> [About this task]
After finding the line with "Lemma fill_table_at_most i" in the entries below, retype exactly each line from there through the line with "(length ext <= 18)%nat /\", including that final line.

> [Given data]
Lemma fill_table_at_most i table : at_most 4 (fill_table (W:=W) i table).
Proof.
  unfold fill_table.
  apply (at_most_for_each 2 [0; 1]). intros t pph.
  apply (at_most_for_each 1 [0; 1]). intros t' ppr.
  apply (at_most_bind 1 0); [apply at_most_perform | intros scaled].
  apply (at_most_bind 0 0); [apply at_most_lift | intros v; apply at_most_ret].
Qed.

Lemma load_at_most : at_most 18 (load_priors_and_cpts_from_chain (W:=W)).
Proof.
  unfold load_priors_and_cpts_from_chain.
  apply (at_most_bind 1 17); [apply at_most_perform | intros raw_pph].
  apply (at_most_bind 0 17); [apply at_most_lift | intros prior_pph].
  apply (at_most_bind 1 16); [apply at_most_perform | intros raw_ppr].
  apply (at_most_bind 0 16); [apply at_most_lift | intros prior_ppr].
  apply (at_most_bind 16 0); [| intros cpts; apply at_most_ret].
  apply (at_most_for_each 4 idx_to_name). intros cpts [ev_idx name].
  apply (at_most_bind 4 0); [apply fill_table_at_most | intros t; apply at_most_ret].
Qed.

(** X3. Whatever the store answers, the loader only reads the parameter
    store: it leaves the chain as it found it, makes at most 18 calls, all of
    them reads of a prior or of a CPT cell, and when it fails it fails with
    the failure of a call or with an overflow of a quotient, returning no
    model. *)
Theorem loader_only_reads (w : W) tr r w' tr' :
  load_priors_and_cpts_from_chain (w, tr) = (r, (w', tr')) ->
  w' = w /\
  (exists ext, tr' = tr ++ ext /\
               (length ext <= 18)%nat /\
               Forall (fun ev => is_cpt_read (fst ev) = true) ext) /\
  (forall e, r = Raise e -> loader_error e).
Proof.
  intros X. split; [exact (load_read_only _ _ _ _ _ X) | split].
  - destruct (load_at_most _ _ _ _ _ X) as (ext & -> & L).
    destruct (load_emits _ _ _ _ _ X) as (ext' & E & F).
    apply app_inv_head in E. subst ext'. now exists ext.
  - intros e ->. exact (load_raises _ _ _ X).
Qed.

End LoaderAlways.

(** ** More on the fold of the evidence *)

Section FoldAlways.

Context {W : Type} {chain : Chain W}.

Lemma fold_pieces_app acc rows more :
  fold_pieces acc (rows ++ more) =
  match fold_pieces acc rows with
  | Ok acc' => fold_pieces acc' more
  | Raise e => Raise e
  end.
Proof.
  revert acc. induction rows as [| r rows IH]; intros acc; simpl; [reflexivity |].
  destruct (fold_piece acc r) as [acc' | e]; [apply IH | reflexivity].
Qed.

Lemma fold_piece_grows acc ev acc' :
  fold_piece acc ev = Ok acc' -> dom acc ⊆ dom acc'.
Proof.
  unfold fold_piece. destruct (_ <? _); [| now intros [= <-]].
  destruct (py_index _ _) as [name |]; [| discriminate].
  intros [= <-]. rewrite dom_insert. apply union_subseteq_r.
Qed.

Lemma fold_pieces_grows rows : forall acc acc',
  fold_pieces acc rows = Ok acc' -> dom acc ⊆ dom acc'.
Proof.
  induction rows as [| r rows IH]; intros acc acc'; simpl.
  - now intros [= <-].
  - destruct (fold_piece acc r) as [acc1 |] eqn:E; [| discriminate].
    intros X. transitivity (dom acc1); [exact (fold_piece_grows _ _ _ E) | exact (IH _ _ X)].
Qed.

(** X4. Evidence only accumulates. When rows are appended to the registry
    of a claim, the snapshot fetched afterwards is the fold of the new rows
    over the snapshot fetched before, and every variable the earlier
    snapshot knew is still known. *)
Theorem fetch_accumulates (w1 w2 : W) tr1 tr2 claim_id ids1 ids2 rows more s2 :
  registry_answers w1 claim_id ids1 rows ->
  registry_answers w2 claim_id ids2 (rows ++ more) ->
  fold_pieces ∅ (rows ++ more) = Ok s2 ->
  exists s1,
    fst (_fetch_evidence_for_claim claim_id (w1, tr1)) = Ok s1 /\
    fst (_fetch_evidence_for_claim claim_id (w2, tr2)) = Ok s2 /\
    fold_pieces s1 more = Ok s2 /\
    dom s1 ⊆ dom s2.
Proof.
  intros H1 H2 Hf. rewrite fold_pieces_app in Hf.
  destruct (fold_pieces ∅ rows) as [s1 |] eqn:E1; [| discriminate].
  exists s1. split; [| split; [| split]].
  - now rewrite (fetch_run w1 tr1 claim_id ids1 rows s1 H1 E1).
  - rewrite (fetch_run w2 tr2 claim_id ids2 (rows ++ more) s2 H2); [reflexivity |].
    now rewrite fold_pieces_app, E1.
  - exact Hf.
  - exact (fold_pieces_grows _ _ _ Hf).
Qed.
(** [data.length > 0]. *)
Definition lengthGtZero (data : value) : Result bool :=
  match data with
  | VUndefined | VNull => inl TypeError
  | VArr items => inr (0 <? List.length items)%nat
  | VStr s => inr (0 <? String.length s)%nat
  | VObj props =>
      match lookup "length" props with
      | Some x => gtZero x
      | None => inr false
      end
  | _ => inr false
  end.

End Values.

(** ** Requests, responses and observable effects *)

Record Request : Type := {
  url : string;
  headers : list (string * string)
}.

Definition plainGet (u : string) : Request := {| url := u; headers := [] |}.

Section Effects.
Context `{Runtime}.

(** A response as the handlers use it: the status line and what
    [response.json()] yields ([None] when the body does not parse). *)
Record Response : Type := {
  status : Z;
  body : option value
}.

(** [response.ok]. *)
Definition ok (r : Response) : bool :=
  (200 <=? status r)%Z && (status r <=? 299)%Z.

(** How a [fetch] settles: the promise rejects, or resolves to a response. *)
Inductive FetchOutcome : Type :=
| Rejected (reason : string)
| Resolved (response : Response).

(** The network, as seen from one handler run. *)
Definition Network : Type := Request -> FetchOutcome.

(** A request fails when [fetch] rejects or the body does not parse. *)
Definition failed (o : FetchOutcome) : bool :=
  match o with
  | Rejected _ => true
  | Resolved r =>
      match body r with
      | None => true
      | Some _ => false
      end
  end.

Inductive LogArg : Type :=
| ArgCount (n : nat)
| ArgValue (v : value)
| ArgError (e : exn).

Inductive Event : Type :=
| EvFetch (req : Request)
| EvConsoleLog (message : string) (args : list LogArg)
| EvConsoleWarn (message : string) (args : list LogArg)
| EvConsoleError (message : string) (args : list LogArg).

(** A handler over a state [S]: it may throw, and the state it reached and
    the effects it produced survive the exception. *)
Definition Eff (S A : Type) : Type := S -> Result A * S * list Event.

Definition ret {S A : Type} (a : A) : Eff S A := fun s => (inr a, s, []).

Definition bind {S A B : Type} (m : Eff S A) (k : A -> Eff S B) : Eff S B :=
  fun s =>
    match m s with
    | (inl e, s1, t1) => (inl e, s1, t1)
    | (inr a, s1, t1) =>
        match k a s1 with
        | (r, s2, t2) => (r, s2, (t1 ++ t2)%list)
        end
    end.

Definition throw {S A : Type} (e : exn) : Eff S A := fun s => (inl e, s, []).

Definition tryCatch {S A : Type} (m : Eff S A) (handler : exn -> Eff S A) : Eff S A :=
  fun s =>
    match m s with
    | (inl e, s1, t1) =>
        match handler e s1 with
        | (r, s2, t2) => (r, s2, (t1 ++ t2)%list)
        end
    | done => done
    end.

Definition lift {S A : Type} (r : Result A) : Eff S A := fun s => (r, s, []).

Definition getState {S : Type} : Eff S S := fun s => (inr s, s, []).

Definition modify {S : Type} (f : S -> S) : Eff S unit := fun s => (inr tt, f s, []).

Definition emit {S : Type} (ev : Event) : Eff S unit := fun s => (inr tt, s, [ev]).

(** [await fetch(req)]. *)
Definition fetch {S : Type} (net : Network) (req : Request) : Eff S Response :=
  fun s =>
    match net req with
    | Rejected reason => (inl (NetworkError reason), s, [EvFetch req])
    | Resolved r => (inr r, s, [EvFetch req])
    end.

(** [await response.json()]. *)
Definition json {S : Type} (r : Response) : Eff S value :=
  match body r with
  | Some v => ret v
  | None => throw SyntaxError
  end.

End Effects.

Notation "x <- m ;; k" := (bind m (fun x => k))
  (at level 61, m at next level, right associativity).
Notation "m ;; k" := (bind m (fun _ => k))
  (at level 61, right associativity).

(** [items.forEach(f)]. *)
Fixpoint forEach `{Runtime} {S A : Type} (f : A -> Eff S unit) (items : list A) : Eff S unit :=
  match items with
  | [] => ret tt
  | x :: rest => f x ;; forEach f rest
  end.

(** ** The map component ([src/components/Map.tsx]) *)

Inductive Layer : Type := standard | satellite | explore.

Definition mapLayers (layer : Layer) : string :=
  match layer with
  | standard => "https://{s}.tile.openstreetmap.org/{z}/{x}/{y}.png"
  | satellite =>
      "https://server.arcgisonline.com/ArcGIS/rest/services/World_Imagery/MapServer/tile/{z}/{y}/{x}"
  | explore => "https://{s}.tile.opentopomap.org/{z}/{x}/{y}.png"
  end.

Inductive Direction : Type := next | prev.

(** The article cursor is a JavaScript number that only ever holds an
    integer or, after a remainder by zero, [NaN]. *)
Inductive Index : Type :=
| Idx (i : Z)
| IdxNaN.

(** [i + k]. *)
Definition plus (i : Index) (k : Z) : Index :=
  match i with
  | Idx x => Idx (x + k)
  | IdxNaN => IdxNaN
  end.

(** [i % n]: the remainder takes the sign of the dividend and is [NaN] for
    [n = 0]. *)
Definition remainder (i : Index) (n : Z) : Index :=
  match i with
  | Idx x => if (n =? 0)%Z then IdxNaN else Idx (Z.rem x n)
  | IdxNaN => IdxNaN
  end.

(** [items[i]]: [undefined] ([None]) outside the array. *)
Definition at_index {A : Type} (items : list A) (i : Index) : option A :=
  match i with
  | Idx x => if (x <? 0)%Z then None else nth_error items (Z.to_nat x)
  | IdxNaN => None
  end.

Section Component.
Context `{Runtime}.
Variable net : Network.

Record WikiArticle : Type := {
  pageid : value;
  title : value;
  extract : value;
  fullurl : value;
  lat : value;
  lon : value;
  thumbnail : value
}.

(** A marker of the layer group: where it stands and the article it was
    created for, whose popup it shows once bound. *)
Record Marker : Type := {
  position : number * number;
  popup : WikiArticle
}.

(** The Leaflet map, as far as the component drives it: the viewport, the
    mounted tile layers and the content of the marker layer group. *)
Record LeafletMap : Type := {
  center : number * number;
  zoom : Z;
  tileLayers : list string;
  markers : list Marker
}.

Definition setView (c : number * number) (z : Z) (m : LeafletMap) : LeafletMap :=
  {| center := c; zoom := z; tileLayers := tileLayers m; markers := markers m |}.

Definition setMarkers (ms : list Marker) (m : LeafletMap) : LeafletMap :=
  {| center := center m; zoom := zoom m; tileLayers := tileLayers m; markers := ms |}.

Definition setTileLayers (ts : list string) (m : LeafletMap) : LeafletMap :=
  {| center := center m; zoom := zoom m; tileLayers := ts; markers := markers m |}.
==
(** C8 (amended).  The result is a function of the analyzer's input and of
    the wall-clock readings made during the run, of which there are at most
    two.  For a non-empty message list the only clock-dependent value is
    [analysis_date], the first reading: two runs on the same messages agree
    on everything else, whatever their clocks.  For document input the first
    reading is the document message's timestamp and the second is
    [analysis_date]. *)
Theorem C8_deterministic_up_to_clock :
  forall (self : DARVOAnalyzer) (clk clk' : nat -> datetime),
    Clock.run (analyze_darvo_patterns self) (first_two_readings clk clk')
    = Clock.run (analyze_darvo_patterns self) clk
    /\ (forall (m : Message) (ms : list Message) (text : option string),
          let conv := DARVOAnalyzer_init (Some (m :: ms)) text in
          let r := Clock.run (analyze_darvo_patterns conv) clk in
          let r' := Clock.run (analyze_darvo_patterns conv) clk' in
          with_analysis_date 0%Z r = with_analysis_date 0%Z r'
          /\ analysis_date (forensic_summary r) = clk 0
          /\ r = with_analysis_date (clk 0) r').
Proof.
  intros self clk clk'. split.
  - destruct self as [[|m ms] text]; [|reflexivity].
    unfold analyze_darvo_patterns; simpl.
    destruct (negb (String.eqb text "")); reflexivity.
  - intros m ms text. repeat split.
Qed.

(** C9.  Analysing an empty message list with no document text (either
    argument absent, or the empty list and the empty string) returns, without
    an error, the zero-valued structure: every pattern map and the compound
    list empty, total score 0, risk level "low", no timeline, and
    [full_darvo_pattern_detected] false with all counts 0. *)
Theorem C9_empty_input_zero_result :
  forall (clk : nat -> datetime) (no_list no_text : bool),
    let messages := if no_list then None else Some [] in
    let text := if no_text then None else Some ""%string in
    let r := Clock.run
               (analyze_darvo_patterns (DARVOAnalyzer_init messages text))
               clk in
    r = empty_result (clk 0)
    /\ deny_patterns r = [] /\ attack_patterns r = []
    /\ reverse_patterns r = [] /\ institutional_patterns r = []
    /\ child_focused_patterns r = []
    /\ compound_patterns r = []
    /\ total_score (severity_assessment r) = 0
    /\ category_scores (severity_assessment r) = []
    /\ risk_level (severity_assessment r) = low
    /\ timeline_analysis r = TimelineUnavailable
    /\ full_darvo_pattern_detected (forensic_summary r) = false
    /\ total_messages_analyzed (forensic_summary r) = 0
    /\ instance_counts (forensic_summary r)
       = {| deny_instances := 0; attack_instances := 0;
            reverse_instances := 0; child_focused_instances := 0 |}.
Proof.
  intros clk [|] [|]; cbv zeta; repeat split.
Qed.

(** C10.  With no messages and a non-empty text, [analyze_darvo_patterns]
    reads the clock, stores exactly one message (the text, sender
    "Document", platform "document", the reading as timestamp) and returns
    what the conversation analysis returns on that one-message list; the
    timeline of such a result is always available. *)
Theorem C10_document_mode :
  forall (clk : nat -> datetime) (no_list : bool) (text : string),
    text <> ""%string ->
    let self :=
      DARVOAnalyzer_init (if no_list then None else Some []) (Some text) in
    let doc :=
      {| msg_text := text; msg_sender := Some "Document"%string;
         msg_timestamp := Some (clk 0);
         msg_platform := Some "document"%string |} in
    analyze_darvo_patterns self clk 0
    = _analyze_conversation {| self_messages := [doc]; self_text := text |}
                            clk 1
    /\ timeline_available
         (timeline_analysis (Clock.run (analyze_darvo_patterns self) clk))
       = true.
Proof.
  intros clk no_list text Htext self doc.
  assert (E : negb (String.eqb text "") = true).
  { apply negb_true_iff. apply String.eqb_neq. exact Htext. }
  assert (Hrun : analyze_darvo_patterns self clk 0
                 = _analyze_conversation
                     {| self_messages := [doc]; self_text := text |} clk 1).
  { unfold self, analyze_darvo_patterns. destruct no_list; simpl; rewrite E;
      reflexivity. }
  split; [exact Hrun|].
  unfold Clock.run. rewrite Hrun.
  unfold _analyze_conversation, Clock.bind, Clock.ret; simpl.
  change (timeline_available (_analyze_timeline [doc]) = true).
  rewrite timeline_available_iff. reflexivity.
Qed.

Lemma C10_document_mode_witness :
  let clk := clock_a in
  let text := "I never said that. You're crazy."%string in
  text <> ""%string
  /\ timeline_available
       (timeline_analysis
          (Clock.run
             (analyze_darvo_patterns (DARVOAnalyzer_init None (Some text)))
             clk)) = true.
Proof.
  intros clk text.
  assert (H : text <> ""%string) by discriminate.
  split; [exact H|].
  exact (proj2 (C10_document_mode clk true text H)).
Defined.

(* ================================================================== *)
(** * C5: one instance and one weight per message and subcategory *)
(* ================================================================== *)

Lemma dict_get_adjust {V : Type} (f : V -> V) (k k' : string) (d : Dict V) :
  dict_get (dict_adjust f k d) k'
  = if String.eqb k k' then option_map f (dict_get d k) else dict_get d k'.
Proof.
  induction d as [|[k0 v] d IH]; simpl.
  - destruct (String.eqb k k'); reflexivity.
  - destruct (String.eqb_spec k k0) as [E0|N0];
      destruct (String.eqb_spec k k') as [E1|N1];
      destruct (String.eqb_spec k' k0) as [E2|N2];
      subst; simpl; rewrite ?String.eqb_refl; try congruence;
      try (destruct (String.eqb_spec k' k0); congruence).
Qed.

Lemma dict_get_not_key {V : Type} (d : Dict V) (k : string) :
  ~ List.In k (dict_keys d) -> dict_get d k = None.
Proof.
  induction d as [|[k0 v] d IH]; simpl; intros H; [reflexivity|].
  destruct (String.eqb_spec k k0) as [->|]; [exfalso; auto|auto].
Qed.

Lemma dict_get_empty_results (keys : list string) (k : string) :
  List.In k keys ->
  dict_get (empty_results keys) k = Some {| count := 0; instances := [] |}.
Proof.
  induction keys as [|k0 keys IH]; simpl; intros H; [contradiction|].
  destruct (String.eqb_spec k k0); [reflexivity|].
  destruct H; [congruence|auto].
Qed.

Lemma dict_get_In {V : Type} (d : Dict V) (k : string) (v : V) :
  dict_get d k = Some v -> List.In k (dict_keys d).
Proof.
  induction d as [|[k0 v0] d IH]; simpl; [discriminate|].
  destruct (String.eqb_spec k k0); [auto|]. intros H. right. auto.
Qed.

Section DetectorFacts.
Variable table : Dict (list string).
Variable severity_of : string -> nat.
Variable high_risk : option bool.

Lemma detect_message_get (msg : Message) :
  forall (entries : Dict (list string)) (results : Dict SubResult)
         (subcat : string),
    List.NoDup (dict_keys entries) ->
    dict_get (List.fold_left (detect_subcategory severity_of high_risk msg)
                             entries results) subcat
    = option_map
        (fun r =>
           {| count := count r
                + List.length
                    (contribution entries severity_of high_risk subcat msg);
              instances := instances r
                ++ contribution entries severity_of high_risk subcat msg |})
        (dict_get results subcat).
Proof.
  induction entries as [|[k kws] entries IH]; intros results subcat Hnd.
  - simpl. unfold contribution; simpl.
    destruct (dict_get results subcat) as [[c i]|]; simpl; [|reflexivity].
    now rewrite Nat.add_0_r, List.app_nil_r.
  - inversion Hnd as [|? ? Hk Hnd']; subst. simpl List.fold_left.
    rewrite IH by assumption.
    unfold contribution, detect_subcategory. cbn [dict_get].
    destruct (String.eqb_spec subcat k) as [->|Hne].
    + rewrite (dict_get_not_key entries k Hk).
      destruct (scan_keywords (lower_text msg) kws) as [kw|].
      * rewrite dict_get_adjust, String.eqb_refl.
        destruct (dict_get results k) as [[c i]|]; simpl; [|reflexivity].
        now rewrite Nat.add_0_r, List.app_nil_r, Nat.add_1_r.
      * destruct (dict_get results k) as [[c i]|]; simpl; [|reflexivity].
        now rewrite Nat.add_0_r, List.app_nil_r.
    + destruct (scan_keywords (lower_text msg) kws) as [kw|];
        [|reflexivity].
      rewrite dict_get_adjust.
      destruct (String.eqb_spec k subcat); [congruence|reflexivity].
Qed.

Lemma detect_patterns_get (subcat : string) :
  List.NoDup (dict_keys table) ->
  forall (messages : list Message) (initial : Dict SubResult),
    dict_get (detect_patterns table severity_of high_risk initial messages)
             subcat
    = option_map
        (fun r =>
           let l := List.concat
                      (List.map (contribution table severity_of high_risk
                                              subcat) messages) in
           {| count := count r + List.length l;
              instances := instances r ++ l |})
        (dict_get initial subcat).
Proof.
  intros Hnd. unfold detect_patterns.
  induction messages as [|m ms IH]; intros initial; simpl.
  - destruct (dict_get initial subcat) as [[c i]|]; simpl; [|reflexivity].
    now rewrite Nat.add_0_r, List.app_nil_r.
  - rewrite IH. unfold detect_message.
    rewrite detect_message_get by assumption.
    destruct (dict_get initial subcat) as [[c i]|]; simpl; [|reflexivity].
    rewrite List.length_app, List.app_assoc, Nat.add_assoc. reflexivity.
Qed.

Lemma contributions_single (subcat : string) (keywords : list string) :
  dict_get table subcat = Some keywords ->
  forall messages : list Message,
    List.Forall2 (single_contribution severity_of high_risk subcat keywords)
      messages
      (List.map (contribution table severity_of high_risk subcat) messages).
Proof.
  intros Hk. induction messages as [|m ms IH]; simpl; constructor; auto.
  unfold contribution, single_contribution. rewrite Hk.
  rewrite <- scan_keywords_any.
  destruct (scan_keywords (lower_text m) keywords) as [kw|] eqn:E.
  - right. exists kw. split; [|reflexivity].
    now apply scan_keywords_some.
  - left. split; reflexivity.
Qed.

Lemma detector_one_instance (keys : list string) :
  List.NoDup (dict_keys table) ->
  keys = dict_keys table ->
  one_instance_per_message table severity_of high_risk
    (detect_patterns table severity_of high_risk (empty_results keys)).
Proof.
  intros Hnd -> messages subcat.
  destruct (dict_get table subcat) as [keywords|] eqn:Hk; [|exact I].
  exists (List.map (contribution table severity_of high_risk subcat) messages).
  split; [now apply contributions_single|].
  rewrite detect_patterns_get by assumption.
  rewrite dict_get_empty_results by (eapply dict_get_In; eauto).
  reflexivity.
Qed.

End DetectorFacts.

> [Result of the task]
Lemma fill_table_at_most i table : at_most 4 (fill_table (W:=W) i table).
Proof.
  unfold fill_table.
  apply (at_most_for_each 2 [0; 1]). intros t pph.
  apply (at_most_for_each 1 [0; 1]). intros t' ppr.
  apply (at_most_bind 1 0); [apply at_most_perform | intros scaled].
  apply (at_most_bind 0 0); [apply at_most_lift | intros v; apply at_most_ret].
Qed.

Lemma load_at_most : at_most 18 (load_priors_and_cpts_from_chain (W:=W)).
Proof.
  unfold load_priors_and_cpts_from_chain.
  apply (at_most_bind 1 17); [apply at_most_perform | intros raw_pph].
  apply (at_most_bind 0 17); [apply at_most_lift | intros prior_pph].
  apply (at_most_bind 1 16); [apply at_most_perform | intros raw_ppr].
  apply (at_most_bind 0 16); [apply at_most_lift | intros prior_ppr].
  apply (at_most_bind 16 0); [| intros cpts; apply at_most_ret].
  apply (at_most_for_each 4 idx_to_name). intros cpts [ev_idx name].
  apply (at_most_bind 4 0); [apply fill_table_at_most | intros t; apply at_most_ret].
Qed.

(** X3. Whatever the store answers, the loader only reads the parameter
    store: it leaves the chain as it found it, makes at most 18 calls, all of
    them reads of a prior or of a CPT cell, and when it fails it fails with
    the failure of a call or with an overflow of a quotient, returning no
    model. *)
Theorem loader_only_reads (w : W) tr r w' tr' :
  load_priors_and_cpts_from_chain (w, tr) = (r, (w', tr')) ->
  w' = w /\
  (exists ext, tr' = tr ++ ext /\
               (length ext <= 18)%nat /\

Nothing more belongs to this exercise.